## DIRECTIONS FOR THIS TASK
Look through the data below and return each line where "commands" appears.

___ RECORDED DATA

(* ===== verification/Prelude.v ===== *)
(** * aimless: a verification library for the Python client

    aimless is an instant messenger over a mesh network.  A daemon ([daemon/],
    Go) owns the node key and the network; the client ([client/aimless/],
    Python) owns the identity, the encryption end to end, the conversations and
    everything the user sees, and talks to the daemon through a line-based JSON
    socket, which an SSH tunnel may carry to another machine.  This library
    models the client as Rocq functions and proves what makes it correct.

    ** Parts, files and sources

    Foundations, on which the other files are built:
    - [Prelude.v] (this file): Python's exceptions as [exn]; [result]; the state
      monad [M], in which an exception keeps the effects done before it; the
      program logics [keeps] (an invariant kept, exceptions included),
      [raises] (what can be let out), [steps] and [within] (effects within a
      preorder); the rounds of a loop that waits for a deadline; list lemmas, tactics and hint databases.
    - [PyStr.v], [Codec.v], [Sha256.v], [Json.v]: Python's [str], [bytes], [dict],
      UTF-8, hex, base64, [struct], SHA-256 and JSON values.
    - [Sys.v]: the machine: files with modes, environment, clock, terminal,
      randomness drawn by index, the daemon behind its socket.

    One file per module of the client:
    - [Base58.v] base58.py; [Paths.v] paths.py; [Logging.v] logging.py;
      [Crypto.v] crypto.py; [Keys.v] keys.py;
    - [Protocol.v] protocol.py: envelopes, file chunks, status, invites, contacts;
    - [Store.v] store.py: each table a list of keyed rows in rowid order, each
      SQL statement an operation on it; a [store] is the database as its
      connection sees it, the key, the draws made and what the file holds:
      statements change the first, [commit] copies it to the last, and opening
      the file again goes back to that.  [StoreSpec.v] states what it is, the plaintext
      [mailbox] of finite maps, in the same monad; [StoreRefine.v] proves that
      the store implements it; [StoreProps.v] holds the direct properties;
    - [DaemonClient.v] daemon.py: [Module Conn] holds the connection's queues
      (dispatch of incoming lines, what a request does with a reply), the
      sections after it the operations of class [Client]; [Reconnect.v] the
      threads: the reader, the requests on both paths and [close()] as steps
      over the sockets, queues and locks they share, labelled with the thread
      and what the system answers ([ReconnectProps.v]);
    - [Service.v] service.py: fetching journals and routing their entries;
    - [Tunnel.v] tunnel.py, with the processes and the commands started, and
      directories that may not be made; properties in [TunnelProps.v];
    - [Cli.v] cli.py, every command, properties in [CliProps.v].

    gtkui.py is cut up by what its parts are about:
    - [Desktop.v]: the helpers (file names, links, preferences, notifications,
      sounds, placement); [Themes.v]: palettes and style sheet;
    - [View.v]: the state of the messages window, a [gui] being the session
      (store, client, own node), the machine and that view;
    - [Transfers.v]: files sent, received and followed ([TransfersProps.v]);
    - [Conversations.v]: session, sidebar, sending, receiving, contact requests,
      blocking, the contacts page, away, the daemon's events, backups
      ([ConversationsProps.v], [WindowProps.v], [BackupProps.v]; a text message
      from one user's window to the other's: [ArrivalProps.v]);
    - [Sidebar.v]: the widgets of the sidebar's rows, the title and the tray's
      tooltip, and when they are refreshed ([SidebarProps.v]); [Draw.v]: the
      lines of the conversation with their day dividers, drawn from the store
      and as something is sent, following the bottom,
      a room's chips, the composer's keys, files attached and saved, the
      questions asked ([DrawProps.v]);
    - [Workers.v]: [run_async], the threads the messages window has at work with
      their bodies and callbacks, its timers, the poll of the supervisor, the
      window as it opens and as its theme changes ([WorkersProps.v]);
    - [Supervise.v]: [DaemonSupervisor] and the functions that find daemons
      ([SuperviseProps.v]);
    - [App.v]: [AimlessApp], its timers, workers and monitors ([AppProps.v]);
    - [Entry.v]: the command line's [main] and its commands that need GTK, the
      start up to the main loop, opening the window, tray handlers, signals and
      the texts of the connect window ([EntryProps.v]);
    - [Startup.v]: [Session.__init__] on any cache file, the unlocking dialogs
      as a list of forms, the application lock, autostart and [stop_all]
      ([StartupProps.v]);
    - [KeysPage.v]: the Keys & Identity dialog, its buttons as handlers
      ([KeysPageProps.v]); [Pages.v]: the contacts list, the daemon's state and
      the route ([PagesProps.v]); [Placement.v]: where the window is, and the
      Preferences dialog ([PlacementProps.v]).
    - [Dist.v], definitions and properties: deploy/check_dist.py, the release gate.
    - [Tether.v]: tether_mock.py, the prototype: the threads of its window, its
      pages, keys, preferences and size, its daemon with the lock and the PID
      file, menu and tray ([TetherProps.v]).
    - [Smoke.v]: deploy/smoke.py, the smoke test: the scenario, its waits,
      bringing the two daemons up and down ([SmokeProps.v]).

    ** Correspondence

    A definition has the name of the function or method it models; one whose
    name the source does not have is a piece of the function the comment above
    it names (a loop body, a branch, a nested [worker] or [done]).  Methods of
    one object are programs over its state: [ST] on the store, [IO] on the
    machine, [CL] on client and machine, [APP] adding the store, [GUI] on the
    whole session and window, [WM] adding the flags of the workers, [SB] the
    sidebar's widgets, [OM], [AM], [UM] and [BT] in the supervisor, the main
    loop and the start, [KM], [BM], [PM] and [FM] in the dialogs and pages; [gst], [gio], [gcl], [on_store] and
    the like run one inside the other, as the objects call each other.  An
    exception is a value of [exn] and leaves the state as it was at the raise.
    A thread's body is one program and its callback another: between the two
    any other step may come ([WindowProps.do_move], [Workers.on_event],
    [App.fire]).  The daemon's
    replies and what other processes do are
    interfaces or arguments the theorems quantify over.

    ** Interfaces

    Code that is not the client's is a type class, its documented behaviour a
    class of laws, and theorems that need the laws have a witness on an
    instance that satisfies them: [NaCl] and [NaClLaws] (PyNaCl and scrypt:
    boxes open what they sealed, signatures verify, lengths),
    [JsonCodec] and [JsonLaws] (json: loads undoes dumps), [Daemon] (the
    socket), [Env] and [EnvLaws] (what the machine does while the tunnel
    waits), [Markup] and [MarkupLaws] (GLib's escaping), [Zone], [Locale] (time
    zone and strftime); for the smoke test [Nodes] and [NodesLaws] (two daemons
    on a network whose clock runs forward), [Host] and [HostLaws] (docker, the
    processes of the host).

    ** What the theorems show

    - Store: refinement of the mailbox for every sequence of calls, failing
      ones and reopenings included; totality and order of its readers;
      delivery state; cursors that never go back; deletion.
    - Sync: applying a journal is idempotent, complete and compatible with
      live delivery; which entries stop it.
    - Formats: round trips of base58, invites, envelopes, chunks, identity files
      and backups; whole files, and texts to a contact or a room, from sender to
      receiver ([file_arrives], [text_arrives], [room_text_arrives]), a whole
      backup carried to another machine ([backup_moves]); rejection of what is not authentic; the Yggdrasil
      address against a reference definition.
    - Connection: for every interleaving, replies reach the request they
      answer, one socket is open, a request writes at most one line more than
      there are connections made while it waits, the reader recovers; as runs, what the races its locks leave can lose.
    - Tunnel, daemon and main loop: loops that end; restarts that are neither
      lost nor doubled as long as [ssh] and the socket's directory are there;
      which processes can be signalled; a state machine
      whose runs are sequences of timers, workers and changes of the world.
    - Startup: what a session is opened on, that no window opens without one,
      the attempts a wrong passphrase leaves.
    - Dialogs and pages: keys change by consent only and what is imported is
      what opens next; the list of buddies is complete; the build check; the
      window's place, remembered when asked to and found again.
    - Window: the invariant of its state under any moves; messages of
      contacts and of strangers; the sidebar; delivery rows that tell the
      truth; names, links and colours that are safe to show; the widgets of
      the sidebar and the lines of the conversation against what they are to
      show; a message sent, from the composer to the store; the flags of the
      workers against the workers in flight.
    - Release gate: what exactly it lets through.  Prototype: rows that read
      their threads, one daemon at a time, the size remembered.  Smoke test: its
      waits end, what it has seen when it says that all passed, the daemons
      taken down however it ends; the networks it passes on and finds out.
    Where the code does not do what it means to, the theorem or the evaluated
    example says what it does ([apply_poisoned], [restart_error_wedges],
    [attachment_escapes], [roster_rewritten_by_blocked], [preview_of_another],
    [stop_signals_stale_pid], [kept_unreachable],
    [failed_restore_replaces_identity], [size_kept_when_off],
    [lost_on_fast_reconnect], [presented_once], [files_never_fetched],
    [sweep_leaves_flag], [cancel_ends_away], [title_left_behind],
    [no_divider_when_received], [early_ack_forgotten] and others).

    ** Bounds and fuel

    - [free_loop] has one try per name taken and one more, enough by
      [free_petname_spec].  [pieces_loop] has the length of the file.  Digit and
      parsing loops have the length of their input, with lemmas that it is
      enough where the result depends on it.
    - A loop that waits for a deadline has the number of rounds that its sleep
      makes fit before it, enough because the clock never runs
      backwards ([rounds_enough], [EnvLaws], [NodesLaws]).  [recv_event] does not
      sleep: how many events of other kinds it passes over is its argument
      [patience].
    - The loops of requests and of the reader are steps of [Reconnect.v], one
      turn each, so no fuel bounds them; a request that waits is one that has
      not got its next step.
    - SQLite integers are refused outside 64 bits as the binding does
      ([bind_int]); packed header fields outside 16 bits as [struct] does.

    ** Not modelled

    - Building GTK widgets: labels, boxes, menus, and the dialogs themselves (a
      handler takes the choice made in one).  The conversation shown is known
      by its key: the code compares thread objects, which differ from it only if
      a thread is dropped and made again while selected.
    - The last call of the window's [__init__], which applies the theme again
      after the workers are started; times beyond the years [datetime]
      represents, for which drawing raises; SQLite's limit on the number of
      parameters of one statement, which the query for the delivery state of a
      conversation ([_delivery_summary]) meets beyond tens of thousands of
      messages; the order in which Python enumerates the set of the keys of a
      file sent, which is an argument of [add_sent].
    - argparse, thread start-up and joining, sockets below lines of text.
    - The daemon, in another language; of the prototype, the widgets and the
      style sheet. *)

From stdpp Require Export prelude strings list gmap sorting pretty.
From Stdlib Require Export ZArith Lia.
From Stdlib Require Strings.Byte.
#[export] Set Default Goal Selector "!".
Abbreviation byte := Byte.byte.

Declare Scope aim_scope.
Delimit Scope aim_scope with aim.
Open Scope aim_scope.
Create HintDb aim.

(** ** Python exceptions

    One constructor per exception class the client's handlers distinguish.
    [ValueError] stands for the class and its subclasses ([JSONDecodeError],
    [binascii.Error], [UnicodeError], PyNaCl's own [ValueError]);
    [CryptoError] is PyNaCl's base class, which is a plain [Exception]. *)

Inductive exn :=
| ValueError (msg : string)
| KeyError (key : string)
| IndexError
| TypeError
| AttributeError
| OverflowError
| StructError
| OSError (msg : string)
| RuntimeError (msg : string)
| CryptoError
| DaemonError (msg : string)
| SqlError
| ImportError (msg : string)
| AssertionError (msg : string)
| SubprocessError
| SystemExit (code : Z).

#[export] Instance exn_eq_dec : EqDecision exn.
Proof. solve_decision. Defined.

______

## OUTPUT OF THE EXERCISE
    - [Tunnel.v] tunnel.py, with the processes and the commands started, and
    - [Entry.v]: the command line's [main] and its commands that need GTK, the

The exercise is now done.